Collected data:

________________________________________

(* ===== verification/Stats.v ===== *)
(** * Aggregated request statistics (src/backend/src/ports/storage.rs,
    ports/telemetry.rs, ports/observation.rs, storage/statistics.rs, storage/ledger.rs)

    The dimensions and events of the statistics, the sharded in-memory accumulator
    with its epochs, and the ledger of batches that wait to be persisted. The locks of
    the accumulator are atomic sections: an event is put into a shard of the active
    epoch, and an epoch is swapped, in one step each; allocating a sequence number
    is a step of its own. The shard of an event and the fingerprint of a batch come
    from the standard library's default hasher, whose algorithm is unspecified and
    therefore a parameter. *)

From stdpp Require Import pretty.
From S2P Require Import Prelude Message CacheModel.

(** ** Dimensions *)

Inductive TransportClass := Datagram | Stream | Multiplexed.
Inductive OutcomeClass :=
| OC_Success | OC_Failure | OC_Timeout | OC_Cancelled | OC_Rejected | OC_Dropped.
Inductive ConfiguredIdKind := CK_ClientBucket | CK_Strategy | CK_Upstream | CK_Listener | CK_Route.
Inductive StatsDimensionKind :=
| DK_ClientBucket | DK_Transport | DK_Strategy | DK_Source | DK_Upstream | DK_Rcode
| DK_CacheStatus | DK_AttemptOutcome.

#[global] Instance TransportClass_eq_dec : EqDecision TransportClass.
Proof. solve_decision. Defined.
#[global] Instance OutcomeClass_eq_dec : EqDecision OutcomeClass.
Proof. solve_decision. Defined.
#[global] Instance ConfiguredIdKind_eq_dec : EqDecision ConfiguredIdKind.
Proof. solve_decision. Defined.
#[global] Instance StatsDimensionKind_eq_dec : EqDecision StatsDimensionKind.
Proof. solve_decision. Defined.

Record ConfiguredId := mk_configured_id { cid_kind : ConfiguredIdKind; cid_value : string }.
#[global] Instance ConfiguredId_eq_dec : EqDecision ConfiguredId.
Proof. solve_decision. Defined.

Inductive StatsDimensionValue :=
| DV_ConfiguredId (id : ConfiguredId)
| DV_Transport (t : TransportClass)
| DV_Source (s : StatsSource)
| DV_Rcode (code : Z)
| DV_CacheStatus (s : CacheStatus)
| DV_AttemptOutcome (o : OutcomeClass).
#[global] Instance StatsDimensionValue_eq_dec : EqDecision StatsDimensionValue.
Proof. solve_decision. Defined.

Record StatsDimension := mk_dimension { sd_kind : StatsDimensionKind; sd_value : StatsDimensionValue }.
#[global] Instance StatsDimension_eq_dec : EqDecision StatsDimension.
Proof. solve_decision. Defined.

Inductive StatsEventError :=
| InvalidDimension | ConfiguredIdKindMismatch | DuplicateDimension | TooManyDimensions.

(** [validate_bounded_identifier], [configured_id_from_validated] *)
Definition validate_bounded_identifier (value : string) : bool :=
  negb ((str_len value =? 0) || (128 <? str_len value)) &&
  forallb (fun b => is_ascii_alphanumeric b || is_id_punct b) (str_bytes value).

Definition configured_id_from_validated (kind : ConfiguredIdKind) (value : string) : option ConfiguredId :=
  if validate_bounded_identifier value then Some (mk_configured_id kind value) else None.

Definition configured_id_kind_matches (d : StatsDimensionKind) (c : ConfiguredIdKind) : bool :=
  match d, c with
  | DK_ClientBucket, CK_ClientBucket | DK_Strategy, CK_Strategy | DK_Upstream, CK_Upstream => true
  | _, _ => false
  end.

(** The constructors of [StatsDimension]. *)
Definition dim_transport (t : TransportClass) := mk_dimension DK_Transport (DV_Transport t).
Definition dim_source (s : StatsSource) := mk_dimension DK_Source (DV_Source s).
Definition dim_rcode (c : Z) := mk_dimension DK_Rcode (DV_Rcode c).
Definition dim_cache_status (s : CacheStatus) := mk_dimension DK_CacheStatus (DV_CacheStatus s).
Definition dim_attempt_outcome (o : OutcomeClass) :=
  mk_dimension DK_AttemptOutcome (DV_AttemptOutcome o).
Definition dim_configured (kind : StatsDimensionKind) (id : ConfiguredId) :
    result StatsEventError StatsDimension :=
  if negb (configured_id_kind_matches kind (cid_kind id)) then Err ConfiguredIdKindMismatch
  else Ok (mk_dimension kind (DV_ConfiguredId id)).
Definition dim_client_bucket := dim_configured DK_ClientBucket.
Definition dim_strategy := dim_configured DK_Strategy.
Definition dim_upstream := dim_configured DK_Upstream.

(** [StatsDimensionKind::index] *)
Definition kind_index (k : StatsDimensionKind) : Z :=
  match k with
  | DK_ClientBucket => 0 | DK_Transport => 1 | DK_Strategy => 2 | DK_Source => 3
  | DK_Upstream => 4 | DK_Rcode => 5 | DK_CacheStatus => 6 | DK_AttemptOutcome => 7
  end.

(** [StatsDimension::validate] *)
Definition dim_validate (d : StatsDimension) : result StatsEventError unit :=
  match sd_value d with
  | DV_ConfiguredId id =>
      if configured_id_kind_matches (sd_kind d) (cid_kind id) then Ok tt else Err ConfiguredIdKindMismatch
  | DV_Transport _ => if bool_decide (sd_kind d = DK_Transport) then Ok tt else Err InvalidDimension
  | DV_Source _ => if bool_decide (sd_kind d = DK_Source) then Ok tt else Err InvalidDimension
  | DV_Rcode _ => if bool_decide (sd_kind d = DK_Rcode) then Ok tt else Err InvalidDimension
  | DV_CacheStatus _ => if bool_decide (sd_kind d = DK_CacheStatus) then Ok tt else Err InvalidDimension
  | DV_AttemptOutcome _ =>
      if bool_decide (sd_kind d = DK_AttemptOutcome) then Ok tt else Err InvalidDimension
  end.

(** [StatsDimension::database_parts]: the columns a dimension is stored under. *)
Definition kind_column (k : StatsDimensionKind) : string :=
  match k with
  | DK_ClientBucket => "client_bucket" | DK_Transport => "transport" | DK_Strategy => "strategy"
  | DK_Source => "source" | DK_Upstream => "upstream" | DK_Rcode => "rcode"
  | DK_CacheStatus => "cache_status" | DK_AttemptOutcome => "attempt_outcome"
  end.

Definition value_column (v : StatsDimensionValue) : string :=
  match v with
  | DV_ConfiguredId id => cid_value id
  | DV_Transport t =>
      match t with Datagram => "datagram" | Stream => "stream" | Multiplexed => "multiplexed" end
  | DV_Source s =>
      match s with
      | SrcCache => "cache" | SrcHosts => "hosts" | SrcRuleSet => "rule_set" | SrcUpstream => "upstream"
      end
  | DV_Rcode c => pretty c
  | DV_CacheStatus s =>
      match s with
      | CS_Disabled => "disabled" | CS_Miss => "miss" | CS_Fresh => "fresh" | CS_Stale => "stale"
      | CS_Expired => "expired" | CS_StoreUnavailable => "store_unavailable"
      | CS_WriteRejected => "write_rejected"
      end
  | DV_AttemptOutcome o =>
      match o with
      | OC_Success => "success" | OC_Failure => "failure" | OC_Timeout => "timeout"
      | OC_Cancelled => "cancelled" | OC_Rejected => "rejected" | OC_Dropped => "dropped"
      end
  end.

Definition database_parts (d : StatsDimension) : string * string :=
  (kind_column (sd_kind d), value_column (sd_value d)).

(** ** Events *)

Record StatsEvent := mk_event {
  ev_sequence : Z;
  ev_day : Z;
  ev_dimensions : list StatsDimension
}.
#[global] Instance StatsEvent_eq_dec : EqDecision StatsEvent.
Proof. solve_decision. Defined.

Definition MAX_STATS_DIMENSIONS : Z := 8.

(** The loop over the dimensions of [StatsEvent::new]; [seen] holds the indexes set
    in the array of flags. *)
Fixpoint check_dimensions (seen : list Z) (ds : list StatsDimension) : result StatsEventError unit :=
  match ds with
  | [] => Ok tt
  | d :: ds' =>
    _ ← dim_validate d;
    if bool_decide (kind_index (sd_kind d) ∈ seen) then Err DuplicateDimension
    else check_dimensions (kind_index (sd_kind d) :: seen) ds'
  end.

Definition StatsEvent_new (sequence day : Z) (dimensions : list StatsDimension) :
    result StatsEventError StatsEvent :=
  if MAX_STATS_DIMENSIONS <? Z.of_nat (length dimensions) then Err TooManyDimensions
  else
    _ ← check_dimensions [] dimensions;
    Ok (mk_event sequence day dimensions).

Record StatsBatch := mk_batch {
  sb_id : Z;
  sb_max_sequence : Z;
  sb_epoch : Z;
  sb_events : list StatsEvent
}.
#[global] Instance StatsBatch_eq_dec : EqDecision StatsBatch.
Proof. solve_decision. Defined.

(** ** Accumulator (storage/statistics.rs) *)

Definition SECONDS_PER_DAY : Z := 86400.
Definition DEFAULT_SHARD_COUNT : Z := 16.

Inductive StatsAccumulatorError :=
| InvalidEvent (e : StatsEventError) | InvalidShardCount | CounterOverflow | SequenceExhausted
| DayOutOfRange
(** An index out of the range of the shards, where the program would panic. *)
| ShardPanic.

(** A [SystemTime] is its distance from the Unix epoch in nanoseconds. *)
Definition day_utc (occurred_at : Z) : result StatsAccumulatorError Z :=
  let day :=
    if 0 <=? occurred_at then as_secs occurred_at / SECONDS_PER_DAY
    else - ((as_secs (- occurred_at) + SECONDS_PER_DAY - 1) / SECONDS_PER_DAY) in
  if (- 2 ^ 31 <=? day) && (day <? 2 ^ 31) then Ok day else Err DayOutOfRange.

(** The key types of the counters. *)
Definition value_code (v : StatsDimensionValue) : Z * Z * string :=
  match v with
  | DV_ConfiguredId id =>
      (0, match cid_kind id with
          | CK_ClientBucket => 0 | CK_Strategy => 1 | CK_Upstream => 2 | CK_Listener => 3 | CK_Route => 4
          end, cid_value id)
  | DV_Transport t => (1, match t with Datagram => 0 | Stream => 1 | Multiplexed => 2 end, "")
  | DV_Source s =>
      (2, match s with SrcCache => 0 | SrcHosts => 1 | SrcRuleSet => 2 | SrcUpstream => 3 end, "")
  | DV_Rcode c => (3, c, "")
  | DV_CacheStatus s =>
      (4, match s with
          | CS_Disabled => 0 | CS_Miss => 1 | CS_Fresh => 2 | CS_Stale => 3 | CS_Expired => 4
          | CS_StoreUnavailable => 5 | CS_WriteRejected => 6
          end, "")
  | DV_AttemptOutcome o =>
      (5, match o with
          | OC_Success => 0 | OC_Failure => 1 | OC_Timeout => 2 | OC_Cancelled => 3
          | OC_Rejected => 4 | OC_Dropped => 5
          end, "")
  end.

________________________________________

Return every line above where "storage" appears.

● ANSWER BOX
(** * Aggregated request statistics (src/backend/src/ports/storage.rs,
    ports/telemetry.rs, ports/observation.rs, storage/statistics.rs, storage/ledger.rs)
(** ** Accumulator (storage/statistics.rs) *)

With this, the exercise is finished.